Input material -
(* ===== verification/MergePipeProof.v ===== *)
(** * What a merge does to the draft (core/versioning/merge_pipe.go)

    A pipeline's overlay, merged into a draft that has not changed since the
    pipeline started, makes the draft read as the overlay.  The theorem needs
    that no path is written twice: the last part shows what happens else, and
    what a merge that fails halfway leaves behind. *)

From S2P Require Import Prelude Ids.
From S2P Require Export MergePipe.
Import Vfs MergePipe.

(** A draft that may be read and written everywhere, on paths that are
    resolved already. *)
Record permissive (env : VFSEnv) : Prop := {
  perm_resolve : forall vis p, resolvePath env vis p = Ok p;
  perm_read : forall p, CheckFileRead env p = None;
  perm_write : forall p, CheckFileWrite env p = None;
  perm_delete : forall p, CheckFileDelete env p = None;
  perm_rw : ReadOnly env = false;
  perm_resize : forall n, Resize env n = true
}.

Section Publish.
Context `{RangeOrder}.
Variable engine : DiffEngine.
Variable now : nat -> Z.
Variable resolver : option (Conflict -> result string (option Resolution)).
Variable env : VFSEnv.
Hypothesis free : permissive env.
Abbreviation readContent := (readContent env).
Abbreviation applyTransformedModToVFS := (applyTransformedModToVFS env).
Abbreviation applyToGlobal := (applyToGlobal env).

Lemma free_Read v p : closed v = false -> Read env v p = readContent v p.
Proof. intros C. unfold Read. by rewrite C, (perm_resolve _ free), (perm_read _ free). Qed.

Lemma free_commit v prev : commitOverlayState env v prev = (v, None).
Proof. unfold commitOverlayState, reconcileOverlayMemoryLocked. by rewrite (perm_resize _ free). Qed.

Lemma free_Write v t p c : closed v = false -> Write env v t p c = (written env v t p c, None).
Proof.
  intros C. unfold Write, checkWritePrereqs.
  rewrite C, (perm_rw _ free), (perm_resolve _ free), (perm_write _ free).
  destruct (stageWrite_eq env v t p c) as [?|E]; [done|]. exfalso. revert E. unfold stageWrite.
  destruct (determineWriteOp env v p) as [[? ?] ?]. by rewrite free_commit.
Qed.

Lemma free_Delete v t p c : closed v = false -> readContent v p = Ok c ->
  exists old, Delete env v t p = (removed env v t p old, None).
Proof.
  intros C R. unfold Delete, checkWritePrereqs.
  rewrite C, (perm_rw _ free), (perm_resolve _ free), (perm_delete _ free).
  pose proof (stageDelete_eq env v t p) as D. revert R. unfold Vfs.readContent.
  case_bool_decide; [done|].
  assert (K : (stageDelete env v t p).2 <> Some ErrMemoryBudgetExceeded).
  { unfold stageDelete. destruct (getDeleteContent env v p) as [w [o|e]] eqn:G; [by rewrite free_commit|].
    cbn [snd]. intros [= ->]. revert G. unfold getDeleteContent, readExistingContent. by repeat case_match. }
  destruct (stagedContent v !! p) as [o|]; [|intros E; rewrite E in D];
    destruct D as [D|D]; rewrite D in K |- *; try done; eauto.
Qed.

(** What the path of a modification reads after it is applied. *)
Definition outcome (m : FileModification) : result vfs_error bytes :=
  match FOperation m with FileOpDelete => Err ErrFileNotFound | _ => Ok (content_of (NewContent m)) end.

(** The draft is as the modification found it. *)
Definition told (v : PipelineVFS) (m : FileModification) : Prop :=
  match FOperation m with
  | FileOpCreate => readContent v (OriginalPath m) = Err ErrFileNotFound /\ FOldContent m = []
  | FileOpModify => readContent v (OriginalPath m) = Ok (FOldContent m)
  | FileOpDelete => readContent v (OriginalPath m) = Err ErrFileNotFound \/
      exists c, readContent v (OriginalPath m) = Ok c
  | FileOpMkdir => False
  end.

Definition rebuilt (tm : transformedFileMod) : Prop :=
  (if len (ops tm) =? 0 then Ok (content_of (NewContent (mod_ tm)))
   else MergePrecise.applyOperationsToContent (FOldContent (mod_ tm)) (ops tm)) = Ok (content_of (NewContent (mod_ tm))).

Lemma rebuilt_target tm : rebuilt tm -> exists c, targetContent tm (FOldContent (mod_ tm)) = Ok c /\ content_of c = content_of (NewContent (mod_ tm)).
Proof.
  unfold rebuilt, targetContent. destruct (len (ops tm) =? 0); [by eexists|]. intros ->. by eexists.
Qed.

What you have to do - Retype the entries exactly from the first line, stopping after the line with "pipeline started, makes".

Written solution -
(* ===== verification/MergePipeProof.v ===== *)
(** * What a merge does to the draft (core/versioning/merge_pipe.go)

    A pipeline's overlay, merged into a draft that has not changed since the
    pipeline started, makes the draft read as the overlay.  The theorem needs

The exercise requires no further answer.